_Activity:_ Copy the data exactly from the line that contains "(** [t.Add(d)], [d] in nanoseconds. *)" through the line that contains "Definition minute : Z := 60 * 1000000000.", keeping both end lines and leaving out everything else.

·····

(** * miles-client: request composition, session validation and option fetchers

    A shallow embedding of [src/services/api.ts] and of the two campaign
    fetchers of [src/services/campaignApi.ts].

    Conventions of the embedding:
    - a JavaScript value of type [any] (a decoded JSON body, a token payload)
      is a [JsVal]; numbers are the integers ([Z]), which is the fragment of
      IEEE doubles the program computes with (pages, limits, counts, epoch
      seconds);
    - a function that may raise returns a [Result]; an [async] function that
      touches the secure store, the clock, the toast layer or the network is a
      state-and-exception computation [M] over a [World];
    - what the JavaScript runtime and the backend provide ([atob],
      [JSON.parse], [String.prototype.trim], [Date.prototype.toISOString],
      the conversion of a string to a number, the base URL and the server's
      answers) is the interface [Runtime]; every general statement holds for
      every runtime, and a concrete one is given for the examples;
    - [console.log]/[console.error] have no observable effect and are left
      out. *)

From Stdlib Require Import ZArith String Ascii List Bool Lia DecimalString DecimalZ.
From stdpp Require Import base option gmap strings list.

Local Open Scope string_scope.
Local Open Scope Z_scope.

(** ** JavaScript values *)

#[local] Set Warnings "-register-all".

Inductive JsVal : Type :=
| JUndefined
| JNull
| JBool (b : bool)
| JNum (n : Z)
| JStr (s : string)
| JArr (elems : list JsVal)
| JObj (fields : list (string * JsVal)).

(** Outcome of an expression that may raise: the value, or the message of the
    exception. What is raised is taken to be an [Error] object, as it is at
    every [throw] of the sources and for the exceptions of the runtime; its
    [message] is all that the handlers of the sources read. A promise
    rejected with another kind of value is outside this model. *)
Inductive Result (A : Type) : Type :=
| Ok (a : A)
| Throw (msg : string).
Arguments Ok {A} a.
Arguments Throw {A} msg.

Definition bindR {A B} (r : Result A) (k : A -> Result B) : Result B :=
  match r with
  | Ok a => k a
  | Throw e => Throw e
  end.

Declare Scope result_scope.
Delimit Scope result_scope with result.
Notation "'let!' x ':=' r 'in' k" := (bindR r (fun x => k))
  (at level 10, x name, r at level 100, k at level 200) : result_scope.
Local Open Scope result_scope.

Definition is_ok {A} (r : Result A) : bool :=
  match r with Ok _ => true | Throw _ => false end.

(** [arr.map(f)] on a native array, with the index passed to the callback;
    the first exception raised by a callback aborts the map. *)
Fixpoint mapi_from {A B} (i : nat) (f : A -> nat -> Result B) (l : list A)
  : Result (list B) :=
  match l with
  | [] => Ok []
  | x :: rest =>
      let! y := f x i in
      let! ys := mapi_from (S i) f rest in
      Ok (y :: ys)
  end.

Definition mapi {A B} (f : A -> nat -> Result B) (l : list A) : Result (list B) :=
  mapi_from 0 f l.

(** Truthiness ([ToBoolean]); [NaN] is not a [JsVal], a JSON text cannot
    denote it. *)
Definition truthy (v : JsVal) : bool :=
  match v with
  | JUndefined | JNull => false
  | JBool b => b
  | JNum n => negb (n =? 0)
  | JStr s => negb (String.eqb s "")
  | JArr _ | JObj _ => true
  end.

(** [a || b] *)
Definition js_or (a b : JsVal) : JsVal := if truthy a then a else b.

Definition isArray (v : JsVal) : bool :=
  match v with JArr _ => true | _ => false end.

Definition isNumber (v : JsVal) : bool :=
  match v with JNum _ => true | _ => false end.

Fixpoint assoc (k : string) (fields : list (string * JsVal)) : option JsVal :=
  match fields with
  | [] => None
  | (k', v) :: rest => if String.eqb k k' then Some v else assoc k rest
  end.

(** Property read [v.k], for the property names the program reads (none of
    them is a built-in property of strings, numbers, booleans or arrays):
    a [TypeError] on [undefined] and [null], the own property of an object,
    [undefined] everywhere else. *)
Definition get (v : JsVal) (k : string) : Result JsVal :=
  match v with
  | JUndefined => Throw ("TypeError: Cannot read property '" +:+ k +:+ "' of undefined")
  | JNull => Throw ("TypeError: Cannot read property '" +:+ k +:+ "' of null")
  | JObj fields => Ok (default JUndefined (assoc k fields))
  | _ => Ok JUndefined
  end.

Fixpoint assoc_string (k : string) (l : list (string * string)) : option string :=
  match l with
  | [] => None
  | (k', v) :: rest => if String.eqb k k' then Some v else assoc_string k rest
  end.

(** [v.map(f)]: only an array has a [map] method. *)
Definition js_map {B} (v : JsVal) (f : JsVal -> nat -> Result B) : Result (list B) :=
  match v with
  | JArr elems => mapi f elems
  | JUndefined => Throw "TypeError: Cannot read property 'map' of undefined"
  | JNull => Throw "TypeError: Cannot read property 'map' of null"
  | _ => Throw "TypeError: map is not a function"
  end.

(** ** Numbers

    A number of the program is an IEEE 754 double. The model holds the
    doubles that are integers, each as the integer it equals: the counts,
    pages, limits, times and status codes the program computes with. An
    integer is such a double when it has at most 53 significant bits
    ([is_double]); every integer up to [2^53] in magnitude is one. *)

(** The double nearest to the integer [z], ties going to the even
    significand. A result of magnitude [2^1024] stands for an overflow. *)
Definition round53 (z : Z) : Z :=
  let a := Z.abs z in
  if a <? 2 ^ 53 then z
  else
    let k := Z.log2 a - 52 in
    let q := a / 2 ^ k in
    let r := a mod 2 ^ k in
    let half := 2 ^ (k - 1) in
    let q' := if r <? half then q
              else if half <? r then q + 1
              else if Z.even q then q else q + 1 in
    Z.sgn z * (q' * 2 ^ k).

Definition is_double (z : Z) : bool := (round53 z =? z) && (Z.abs z <? 2 ^ 1024).

(** The result of an arithmetic operation: a finite double, an infinity or
    [NaN]. The two zeros are not told apart (they print alike). *)
Inductive Num :=
| Finite (z : Z)
| Infinity (negative : bool)
| NaN.

(** The double for the exact result [z] of an operation on finite doubles. *)
Definition to_Num (z : Z) : Num :=
  let r := round53 z in
  if 2 ^ 1024 <=? Z.abs r then Infinity (z <? 0) else Finite r.
#[export] Instance engine : Arithmetic := {|
  double := exact;
  of_integer := integer;
  infinity := Infinite false;
  StringToNumber := exact_of_string;
  minus := exact_minus;
  times := exact_times;
  over := exact_over;
  ceil := exact_ceil;
  less := exact_less;
  toString := exact_toString;
  numeral_exact := fun z Hz _ => exact_of_numeral z Hz;
  minus_exact := fun a b _ _ _ => exact_minus_integers a b;
  times_exact := fun a b _ _ _ _ => exact_times_integers a b;
  ceil_over_exact := fun a b _ _ Hb _ => exact_ceil_over_integers a b Hb;
  over_zero := fun a Ha _ => exact_over_zero a Ha;
  ceil_infinity := eq_refl;
  infinity_apart := fun z _ H => ltac:(discriminate H);
  less_exact := fun a b _ _ => exact_less_integers a b;
  toString_exact := fun z _ => exact_toString_integer z
|}.

End ReferenceEngine.

(** ** The dispatch stub *)
Module DispatchFacts.
Import Js Dispatch.

(** The [try] block of the stub never throws. *)
Lemma attempt_returns (d : draws) (phoneNumber command modelName : string) :
  exists r, attempt d phoneNumber command modelName = Return r.
Proof.
  unfold attempt.
  destruct (negb (Qle_bool (random_outcome d) one_tenth)); eexists; reflexivity.
Qed.

(** C7. Whatever its arguments and whatever it draws, [sendSMSCommand]
    returns a record and throws nothing: when the first draw is above 0.1 a
    record with [success = true], a message identifier made of the clock
    and the second draw, and a detail text; otherwise a record with
    [success = false], the error code NETWORK_ERROR and a detail text. *)
Theorem sendSMSCommand_definite (d : draws) (phoneNumber command modelName : string) :
  exists r,
    sendSMSCommand d phoneNumber command modelName = Return r /\
    ((success r = true /\ (one_tenth < random_outcome d)%Q /\
      messageId r = Some ("msg_" ++ show (date_now d) ++ "_" ++ substr 2 9 (random_text d)) /\
      details r = "Command " ++ dquote ++ command ++ dquote
                  ++ " sent successfully to " ++ modelName ++ " device" /\
      errorCode r = None)
     \/
     (success r = false /\ (random_outcome d <= one_tenth)%Q /\
      errorCode r = Some "NETWORK_ERROR" /\
      details r = "SMS delivery failed - network error" /\
      messageId r = None)).
Proof.
  unfold sendSMSCommand, attempt.
  destruct (Qle_bool (random_outcome d) one_tenth) eqn:Hdraw; simpl.
  - eexists. split; [reflexivity|]. right. simpl.
    apply Qle_bool_iff in Hdraw. repeat split; assumption.
  - eexists. split; [reflexivity|]. left. simpl.
    assert (Hlt : (one_tenth < random_outcome d)%Q).
    { apply Qnot_le_lt. intros Hle. apply Qle_bool_iff in Hle. congruence. }
    repeat split; assumption.
Qed.
(** * Battery state-of-charge server: a shallow embedding of [server.py]

    The estimation engine of [server.py] computes on IEEE-754 binary64
    numbers (Python [float], numpy [float64]).  They are modelled by Rocq's
    primitive floats, which are the same format with the same rounding, so
    that every definition below runs on concrete inputs and comparisons
    with NaN and the infinities behave as they do in the interpreter.

    Layout: floats and Python's [min]/[max]; the effect monad (log lines
    and exceptions); the numpy operations the predictor uses; the neural
    predictor; the physics integrator; the two endpoints; then the
    properties. *)

From Stdlib Require Import Floats ZArith List Bool Lia PeanoNat.
Import ListNotations.

Set Warnings "-inexact-float".
Local Open Scope float_scope.

(** ** Floats as the interpreter sees them *)

Module PyFloat.

(** [min(a, b)] and [max(a, b)] of the Python builtins: the first argument
    is kept unless the second compares strictly below (above) it, so a NaN
    in second position is never selected. *)
Definition py_min (a b : float) : float := if b <? a then b else a.
Definition py_max (a b : float) : float := if a <? b then b else a.

(** [max(0.0, min(100.0, r))], the clamp written at lines 93, 151, 166
    and 205. *)
Definition clamp_0_100 (r : float) : float := py_max 0 (py_min 100 r).

(** [0 <= x <= 100] *)
Definition in_0_100 (x : float) : bool := (0 <=? x) && (x <=? 100).

(** Python numbers met in a timestamp list: [range(n)] yields ints, the
    request body yields floats. *)
Inductive pynum : Type :=
  | PyInt (z : Z)
  | PyFlt (f : float).
(** * go-api: dispatch and session layer

    A shallow embedding of the Go package [goapi] (files [session.go],
    [chrono.go], [http.go], [response.go]) and the properties of its
    session store, checkpoint, controller resolver, dispatcher and static
    fallback.

    Conventions of the embedding.
    - Go pointers to [Session] are locations in an explicit heap; the global
      [activeSessions] map holds locations, so aliasing between the store and
      the pointer a request holds is visible.
    - The locks ([activeSessionsLock], [innerLock], [chronoSerMutex]) are not
      modelled: every operation is taken as one atomic step.
    - [time.Now], [utility.RandString] and the file system are explicit
      components of the world the operations run in.
    - What the package takes from other libraries (reflection in
      [go-utility], the RFC 3339 text of a [time.Time]) is a parameter.
    - Of [net/http] and [encoding/json] the development models what the
      package's behaviour depends on: the header map with its canonical
      keys, the check of the status code in [WriteHeader], and the text
      that the encoder writes for a string. *)

From stdpp Require Import gmap strings list fin_maps sorting.
From Stdlib Require Import ZArith QArith Ascii DecimalString DecimalZ.

#[local] Set Warnings "-register-all".
Local Open Scope string_scope.
Local Open Scope Z_scope.

(* ===================================================================== *)
(** * Go values                                                           *)
(* ===================================================================== *)

(** [time.Time]: the instant in nanoseconds since the Unix epoch, the zone
    offset in seconds, and the optional monotonic clock reading that
    [time.Now] attaches and that no text form carries. *)
Record Time := mkTime {
  unixNano : Z;
  zoneOffset : Z;
  monotonic : option Z
}.

(** The zero [time.Time{}]: January 1, year 1, 00:00:00 UTC. *)
Definition zeroTime : Time :=
  {| unixNano := -62135596800000000000; zoneOffset := 0; monotonic := None |}.

(** What survives of a [Time] in its RFC 3339 text with nanoseconds: the
    instant and the offset, not the monotonic reading. *)
Definition serialized (t : Time) : Time :=
  {| unixNano := unixNano t; zoneOffset := zoneOffset t; monotonic := None |}.

(** [t.Add(d)], [d] in nanoseconds. *)
Definition timeAdd (t : Time) (d : Z) : Time :=
  {| unixNano := unixNano t + d;
     zoneOffset := zoneOffset t;
     monotonic := (λ m, m + d) <$> monotonic t |}.

Definition minute : Z := 60 * 1000000000.

(** A finite [float64], denoted by the rational it equals. *)
Definition float64 := Q.

(** The conversion of a Go [int] to the nearest [float64] (ties to even):
    exact up to 2^53, rounded to 53 significant bits beyond. *)
Definition float64_of_int (n : Z) : float64 :=
  let a := Z.abs n in
  if a <? 2 ^ 53 then inject_Z n
  else
    let e := Z.log2 a - 52 in
    let q := Z.shiftr a e in
    let r := Z.land a (Z.ones e) in
    let half := 2 ^ (e - 1) in
    let q' := if r <? half then q
              else if half <? r then q + 1
              else if Z.even q then q else q + 1 in
    inject_Z (Z.sgn n * (q' * 2 ^ e)).

(** ** Strings as [encoding/json] writes them

    A Go string is any sequence of bytes.  [encoding/json] writes it as
    text: it reads the bytes with [utf8.DecodeRuneInString] and, where
    that reports an invalid byte, writes U+FFFD in the place of that one
    byte.  The decoder gives back the text that was written. *)

Definition byteOf (c : ascii) : N := N_of_ascii c.

Definition inRange (lo hi : N) (c : ascii) : bool :=
  ((lo <=? byteOf c) && (byteOf c <=? hi))%N.

(** The first byte of an encoded rune, as the tables [first] and
    [acceptRanges] of [unicode/utf8] have it: a byte that stands for
    itself, an invalid byte, or the lead of a sequence of 2, 3 or 4 bytes
    whose second byte must lie between [lo] and [hi]. *)
Inductive Lead :=
| LeadASCII
| LeadInvalid
| Lead2 (lo hi : N)
| Lead3 (lo hi : N)
| Lead4 (lo hi : N).

Definition leadOf (c : ascii) : Lead :=
  let b := byteOf c in
  (if b <? 128 then LeadASCII             (* 0x00..0x7F *)
   else if b <? 194 then LeadInvalid      (* 0x80..0xC1 *)
   else if b <? 224 then Lead2 128 191    (* 0xC2..0xDF *)
   else if b =? 224 then Lead3 160 191    (* 0xE0 *)
   else if b =? 237 then Lead3 128 159    (* 0xED *)
   else if b <? 240 then Lead3 128 191    (* 0xE1..0xEC, 0xEE, 0xEF *)
   else if b =? 240 then Lead4 144 191    (* 0xF0 *)
   else if b <? 244 then Lead4 128 191    (* 0xF1..0xF3 *)
   else if b =? 244 then Lead4 128 143    (* 0xF4 *)
   else LeadInvalid)%N.                   (* 0xF5..0xFF *)

(** A continuation byte: 0x80..0xBF. *)
Definition continuation (c : ascii) : bool := inRange 128 191 c.

(** U+FFFD in UTF-8, the bytes EF BF BD. *)
Definition replacementChar (rest : string) : string :=
  String (ascii_of_N 239) (String (ascii_of_N 191) (String (ascii_of_N 189) rest)).

(** The text of a string: every byte that does not start a well-formed
    sequence becomes U+FFFD, everything else stays. *)
Fixpoint toValidUTF8 (s : string) : string :=
  match s with
  | EmptyString => EmptyString
  | String a rest =>
      let bad := replacementChar (toValidUTF8 rest) in
      match leadOf a with
      | LeadASCII => String a (toValidUTF8 rest)
      | LeadInvalid => bad
      | Lead2 lo hi =>
          match rest with
          | String b r2 =>
              if inRange lo hi b
              then String a (String b (toValidUTF8 r2))
              else bad
          | _ => bad
          end
      | Lead3 lo hi =>
          match rest with
          | String b (String c r3) =>
              if inRange lo hi b && continuation c
              then String a (String b (String c (toValidUTF8 r3)))
              else bad
          | _ => bad
          end
      | Lead4 lo hi =>
          match rest with
          | String b (String c (String d r4)) =>
              if inRange lo hi b && continuation c && continuation d
              then String a (String b (String c (String d (toValidUTF8 r4))))
              else bad
          | _ => bad
          end
      end
  end.

(** [utf8.ValidString]. *)
Definition validUTF8 (s : string) : bool := bool_decide (toValidUTF8 s = s).

(** The order in which the encoder writes the entries of a Go map: sorted
    by key, byte by byte. *)
Definition sortedEntries {A} (m : gmap string A) : list (string * A) :=
  merge_sort (λ x y, Is_true (String.leb x.1 y.1)) (map_to_list m).

(** What the decoder reads back for the entries that the encoder wrote:
    each key as text, and of the entries whose keys have the same text the
    one written last. *)
Definition rekey {A} (m : gmap string A) : gmap string A :=
  foldl (λ acc kv, <[toValidUTF8 kv.1 := kv.2]> acc) ∅ (sortedEntries m).

(** The dynamic values that an [interface{}] holds, as far as this
    development follows them: the JSON-decodable kinds
    ([nil], [bool], [float64], [string], [[]interface{}],
    [map[string]interface{}]) and three kinds that handlers and this package
    store as well ([int], [time.Time], [[]string]).  All of them are
    accepted by [encoding/json]. *)
Inductive goval :=
| VNil
| VBool (b : bool)
| VInt (n : Z)
| VFloat64 (x : float64)
| VString (s : string)
| VTime (t : Time)
| VStrings (l : list string)
| VSlice (l : list goval)
| VMap (m : gmap string goval).

(** A JSON document, as a tree.  A number node carries the [float64] that
    the literal denotes for the decoder; the byte syntax is not modelled. *)
Inductive json :=
| JNull
| JBool (b : bool)
| JNumber (x : float64)
| JString (s : string)
| JArray (l : list json)
| JObject (m : gmap string json).

(** What [Decode] stores into an [interface{}]. *)
Fixpoint ofJSON (j : json) : goval :=
  match j with
  | JNull => VNil
  | JBool b => VBool b
  | JNumber x => VFloat64 x
  | JString s => VString s
  | JArray l => VSlice (ofJSON <$> l)
  | JObject m => VMap (ofJSON <$> m)
  end.

(** Values as the generic decoder produces them: of the decodable kinds,
    with strings and keys that are valid UTF-8. *)
Fixpoint decoded (v : goval) : bool :=
  match v with
  | VNil | VBool _ | VFloat64 _ => true
  | VString s => validUTF8 s
  | VInt _ | VTime _ | VStrings _ => false
  | VSlice l => forallb decoded l
  | VMap m =>
      bool_decide (map_Forall (λ k b, validUTF8 k = true ∧ b = true)
                     (decoded <$> m))
  end.

(** The size of a value, for induction under slices and maps. *)
Fixpoint gsize (v : goval) : nat :=
  match v with
  | VSlice l => S (foldr Nat.add 0%nat (gsize <$> l))
  | VMap m => S (map_fold (λ _, Nat.add) 0%nat (gsize <$> m))
  | _ => 1%nat
  end.

(** Type assertions [v.(string)] and [v.(map[string]interface{})]; [None]
    is the run-time panic.  An absent key reads as [nil]. *)
Definition assertString (v : option goval) : option string :=
  match v with
  | Some (VString s) => Some s
  | _ => None
  end.

Definition assertMap (v : option goval) : option (gmap string goval) :=
  match v with
  | Some (VMap m) => Some m
  | _ => None
  end.

(* ===================================================================== *)
(** * Errors                                                              *)
(* ===================================================================== *)

Inductive error :=
| ErrNotExist                        (* os.ErrNotExist *)
| ErrStat (path : string)            (* the error of os.Stat(path), a *PathError *)
| ErrIsDir                           (* open for writing on a directory *)
| ErrEntropy                         (* the random source failed *)
| ErrDecode                          (* encoding/json could not decode *)
| ErrHandler (msg : string)          (* an error a handler returned *)
| Appended (e : error).              (* utility.AppendError's wrapping *)

(** [utility.AppendError]: [nil] stays [nil], an error is annotated. *)
Definition AppendError (e : option error) : option error := Appended <$> e.

(* ===================================================================== *)
(** * Path Stack                                                          *)
(* ===================================================================== *)

Module PathStack.

(** Modelled from the spec: the type [URI] with [InitURI], [Pop],
    [StackCount] and [ResetStack], which [http.go] uses and whose source
    file is not among the sources.  Spec 4.1: build splits on path
    separators, discards empty segments and preserves order; pop removes
    and returns the next segment, or the empty string if exhausted; reset
    restores the state produced by build. *)
Record URI := mkURI {
  path : string;
  stack : list string
}.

·····

_Task output:_
(** [t.Add(d)], [d] in nanoseconds. *)
Definition timeAdd (t : Time) (d : Z) : Time :=
  {| unixNano := unixNano t + d;
     zoneOffset := zoneOffset t;
     monotonic := (λ m, m + d) <$> monotonic t |}.

Definition minute : Z := 60 * 1000000000.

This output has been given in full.